Gemeinsam erleben ist am Schönsten

Danach wurde ich weitergeführt mit Tram und S-Bahn Richtung Uetikon – was sollte ich denn da? Nichts, ich hatte mich schlicht verwirren lassen, unterwegs kam die Aufforderung in Zürich Hardbrücke auszusteigen.

Wieder hatte ich eine Vorahnung. Im nahe gelegenen Prime Tower durfte ich vor einiger Zeit bei einem echten Elevator Pitch die Geschäftsidee von Appentura präsentieren und 3 Juroren überzeugen. Ausserdem hat das CLOUDS im 36. Stockwerk einen eigenen Gin. Das würde wunderbar zu mir passen. So war es denn auch: ich genoss einen aussergewöhnlichen Gin Tonic mit spektakulärer Aussicht. Eine Überraschung kam aber noch dazu: meine Partnerin wartete im höchsten Turm Zürichs auf mich und begleitete mich für den Rest des Tages.
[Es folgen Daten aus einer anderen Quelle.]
(** The loop over [children_to_orphan], entry by entry. *)
Lemma orphan_children_spec cs s :
  NoDup cs ->
  let s' := fold_left orphan_child cs s in
  (forall k, find_process k s' =
     if decide (k ∈ cs) then Process_make_orphan <$> find_process k s else find_process k s) /\
  (forall k, bt_get k (process_tree s') =
     if decide (k ∈ cs) then Some 0 else bt_get k (process_tree s)) /\
  orphans s' = orphans s ++ List.filter (fun c => bool_decide (c ∈ pids s)) cs /\
  pids s' = pids s.
Proof.
  revert s. induction cs as [|c cs IH]; intros s Hn; simpl.
  { split_and!; try done. by rewrite app_nil_r. }
  apply NoDup_cons in Hn as [Hc Hn].
  destruct (IH (orphan_child s c) Hn) as (H1 & H2 & H3 & H4). split_and!.
  - intros k. rewrite H1, orphan_child_find. repeat case_decide; set_solver.
  - intros k. rewrite H2. assert (E : process_tree (orphan_child s c) = bt_insert c 0 (process_tree s))
      by (unfold orphan_child; by case_match).
    rewrite E. destruct (decide (k = c)) as [->|Hne].
    + rewrite bt_get_insert. repeat case_decide; set_solver.
    + rewrite bt_get_insert_ne by auto. repeat case_decide; set_solver.
  - rewrite H3, orphan_child_pids. unfold orphan_child. rewrite find_process_set_tree.
    destruct (find_process c s) as [p|] eqn:E; simpl.
    + rewrite bool_decide_true; [by rewrite <- app_assoc|].
      destruct (decide (c ∈ pids s)) as [|N]; [done|]. apply find_process_none in N. congruence.
    + rewrite bool_decide_false; [done|]. by apply find_process_none.
  - by rewrite H4, orphan_child_pids.
Qed.

Lemma tree_children_elem pid (t : btree Z) k :
  bt_sorted t -> k ∈ tree_children pid t <-> bt_get k t = Some pid.
Proof.
  intros Hs. unfold tree_children. rewrite list_elem_of_fmap. split.
  - intros ([k' v] & -> & [Hin E]%elem_of_filterb). apply Z.eqb_eq in E. simpl in *. subst.
    by apply bt_sorted_elem.
  - intros H. exists (k, pid). split; [done|]. apply elem_of_filterb. simpl.
    rewrite Z.eqb_refl. split; [by apply bt_get_elem|done].
Qed.

Lemma tree_children_nodup pid (t : btree Z) : bt_sorted t -> NoDup (tree_children pid t).
Proof.
  unfold bt_sorted, tree_children, bt_keys. intros Hs.
  assert (N : NoDup t.*1).
  { clear -Hs. induction Hs as [|k l _ IH Hall]; constructor; [|done].
    intros Hk. rewrite Forall_forall in Hall. specialize (Hall k Hk). lia. }
  eapply sublist_NoDup; [exact N|]. apply (keys_sublist fst), filterb_sublist.
Qed.

(** The process with PID [k], entry [q], after the exit of [pid]. *)
Definition exit_effect (pid parent k : Z) (q : Process) : Process :=
  let at_parent (f : Process -> Process) (x : Process) :=
    if negb (parent =? 0) && (k =? parent) then f x else x in
  let q1 := at_parent (fun x => (Process_remove_child pid x).2) q in
  let q2 := if p_parent_id q =? pid then Process_make_orphan q1 else q1 in
  at_parent (wake_waiter pid) q2.

Lemma update_parent_find s parent f k :
  (forall p, p_id (f p) = p_id p) ->
  find_process k (if negb (parent =? 0) then update_process parent f s else s) =
  (fun q => if negb (parent =? 0) && (k =? parent) then f q else q) <$> find_process k s.
Proof.
  intros Hf. destruct (negb (parent =? 0)); simpl.
  - destruct (Z.eqb_spec k parent) as [->|Hne].
    + rewrite find_update; [done|]. intros. by rewrite Hf.
    + rewrite find_update_ne; [by destruct (find_process k s)|intros; by rewrite Hf|auto].
  - by destruct (find_process k s).
Qed.

Lemma sched_inv_parent s k q :
  sched_inv s -> find_process k s = Some q -> bt_get k (process_tree s) = Some (p_parent_id q).
Proof.
  intros [_ _ _ _ _ Ht _] Hq. rewrite Forall_forall in Ht.
  pose proof (tbl_get_key p_id _ _ _ Hq) as <-. apply Ht; [|done]. by eapply tbl_get_elem.
Qed.

(** The table after the exiting process is marked and its parent updated. *)
Definition exit_mark (pid parent : Z) (z : Process) s : Scheduler Fut :=
  let s := update_process pid (fun _ => z) s in
  if negb (parent =? 0)
  then update_process parent (fun p => (Process_remove_child pid p).2) s else s.

Lemma exit_mark_spec s pid parent p z :
  find_process pid s = Some p -> p_id z = pid -> parent <> pid ->
  let s2 := exit_mark pid parent z s in
  process_tree s2 = process_tree s /\ orphans s2 = orphans s /\ pids s2 = pids s /\
  find_process pid s2 = Some z /\
  (forall k, k <> pid -> find_process k s2 =
     (fun q => if negb (parent =? 0) && (k =? parent)
               then (Process_remove_child pid q).2 else q) <$> find_process k s).
Proof.
  intros Hp Hz Hpar.
  set (rm := fun q => (Process_remove_child pid q).2).
  assert (Erm : forall q, p_id (rm q) = p_id q) by (intros q; apply (remove_child_fields pid q)).
  assert (Ep : pids (update_process pid (fun _ => z) s) = pids s)
    by (rewrite pids_update; [done|by intros]).
  unfold exit_mark. split_and!; [by case_match..| | |].
  - case_match; [|done]. rewrite pids_update; [done|].
    intros q <-. apply Erm.
  - rewrite update_parent_find by done. rewrite find_update by by intros.
    rewrite Hp. simpl. rewrite (proj2 (Z.eqb_neq pid parent)) by auto. by rewrite andb_false_r.
  - intros k Hne. rewrite update_parent_find by done. by rewrite find_update_ne by auto.
Qed.

Lemma handle_process_exit_spec s pid code p :
  sched_inv s -> find_process pid s = Some p -> p_parent_id p <> pid -> -255 <= code <= 255 ->
  exists s', handle_process_exit pid code s = (Ok tt, s') /\
    pids s' = pids s /\
    find_process pid s' = Some (set_exit_code code (set_state Zombie p)) /\
    (forall k, k <> pid ->
       find_process k s' = exit_effect pid (p_parent_id p) k <$> find_process k s) /\
    (forall k, bt_get k (process_tree s') =
       if decide (bt_get k (process_tree s) = Some pid) then Some 0
       else bt_get k (process_tree s)) /\
    orphans s' = orphans s ++
      List.filter (fun c => bool_decide (c ∈ pids s)) (tree_children pid (process_tree s)).
Proof.
  intros Hi Hp Hpar Hcode. pose proof Hi as [_ Hsort _ _ _ _ _].
  set (z := set_exit_code code (set_state Zombie p)).
  assert (Hx : Process_exit code p = (Ok tt, z)).
  { unfold Process_exit. rewrite (proj2 (Z.ltb_ge code (-255))), (proj2 (Z.ltb_ge 255 code)) by lia.
    done. }
  unfold handle_process_exit. rewrite Hp, Hx. simpl p_parent_id.
  eexists. split; [reflexivity|]. set (par := p_parent_id p) in *.
  fold (exit_mark pid par z s).
  destruct (exit_mark_spec s pid par p z) as (Et & Eo & Ep & E1 & E2);
    [done|exact (tbl_get_key p_id _ _ _ Hp)|done|].
  set (s2 := exit_mark pid par z s) in *. rewrite Et.
  assert (Ew : forall q, p_id (wake_waiter pid q) = p_id q) by (intros q; apply (wake_waiter_fields pid q)).
  destruct (orphan_children_spec (tree_children pid (process_tree s)) s2) as (F1 & F2 & F3 & F4);
    [by apply tree_children_nodup|]. rewrite Et in F2.
  set (s3 := fold_left orphan_child (tree_children pid (process_tree s)) s2) in *.
  split_and!.
  - rewrite <- Ep, <- F4. case_match; [|done]. rewrite pids_update; [done|].
    intros. by rewrite Ew.
  - rewrite update_parent_find, F1, E1 by done. rewrite decide_False.
    + simpl. rewrite (proj2 (Z.eqb_neq pid par)) by auto. by rewrite andb_false_r.
    + rewrite tree_children_elem by done. rewrite (sched_inv_parent s pid p) by done. by intros [= ?].
  - intros k Hne. rewrite update_parent_find, F1, E2 by done.
    destruct (find_process k s) as [q|] eqn:Eq; simpl; [|by case_decide].
    pose proof (sched_inv_parent s k q Hi Eq) as Hpq. unfold exit_effect.
    destruct (Z.eqb_spec (p_parent_id q) pid) as [Eqp|Eqp].
    + rewrite decide_True; [done|]. apply tree_children_elem; [done|]. by rewrite Hpq, Eqp.
    + rewrite decide_False; [done|]. rewrite tree_children_elem by done. congruence.
  - intros k. etransitivity; [|etransitivity; [apply F2|]]; [by case_match|].
    apply decide_ext. by rewrite tree_children_elem.
  - etransitivity; [|etransitivity; [exact F3|]]; [by case_match|]. by rewrite Ep, Eo.
Qed.
End Exit.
was mich dort wohl erwartet?

Was mich dort wohl erwartet?

Perfekte Restaurant-Wahl

Weiter ging’s danach Richtung Josefwiese. Dabei kamen wir bei einem reizvollen Restaurant vorbei und ich sagte noch: „hier würde ich gerne mal essen gehen“. Als wir tatsächlich in genau dieses Restaurant Viadukt gelotst wurden, war ich deshalb besonders zufrieden. Das war wirklich die perfekte Auswahl meines Teams und wir genossen ein wunderbares Abendessen in angenehmer Atmosphäre. Das war der Schluss des offiziellen Teils, wir gönnten uns aber noch ein Glas Wein in einer weiteren Bar und genossen es, Zürich noch etwas zu erkunden.

Unvergessliche Erlebnisse

Mein Fazit: es war echt ein wunderbarer Tag. Und das Feeling ist genauso, wie ich es mir immer vorgestellt habe. Es hat mir zudem bestätigt, dass eine Appentura-Überraschung auch mit gemütlichen Aktivitäten wahnsinnig aufregend ist. Und dass die Reise im ÖV besonders geeignet ist. Für einmal kann man sich führen lassen und einfach den Instruktionen folgen, ohne Gedanken über irgendwelche Verbindungen. Und eine weitere wichtige Erkenntnis: mal alleine unterwegs zu sein ist toll, aber gemeinsam ist es halt immer noch am Besten…

Ich bedaure einzig, dass ich nicht schon bald wieder eine Überraschung erleben darf. Aber die Gewissheit, dass wir unseren Kunden wunderbare und unvergessliche Erlebnisse ermöglichen, ist mindestens genau so schön.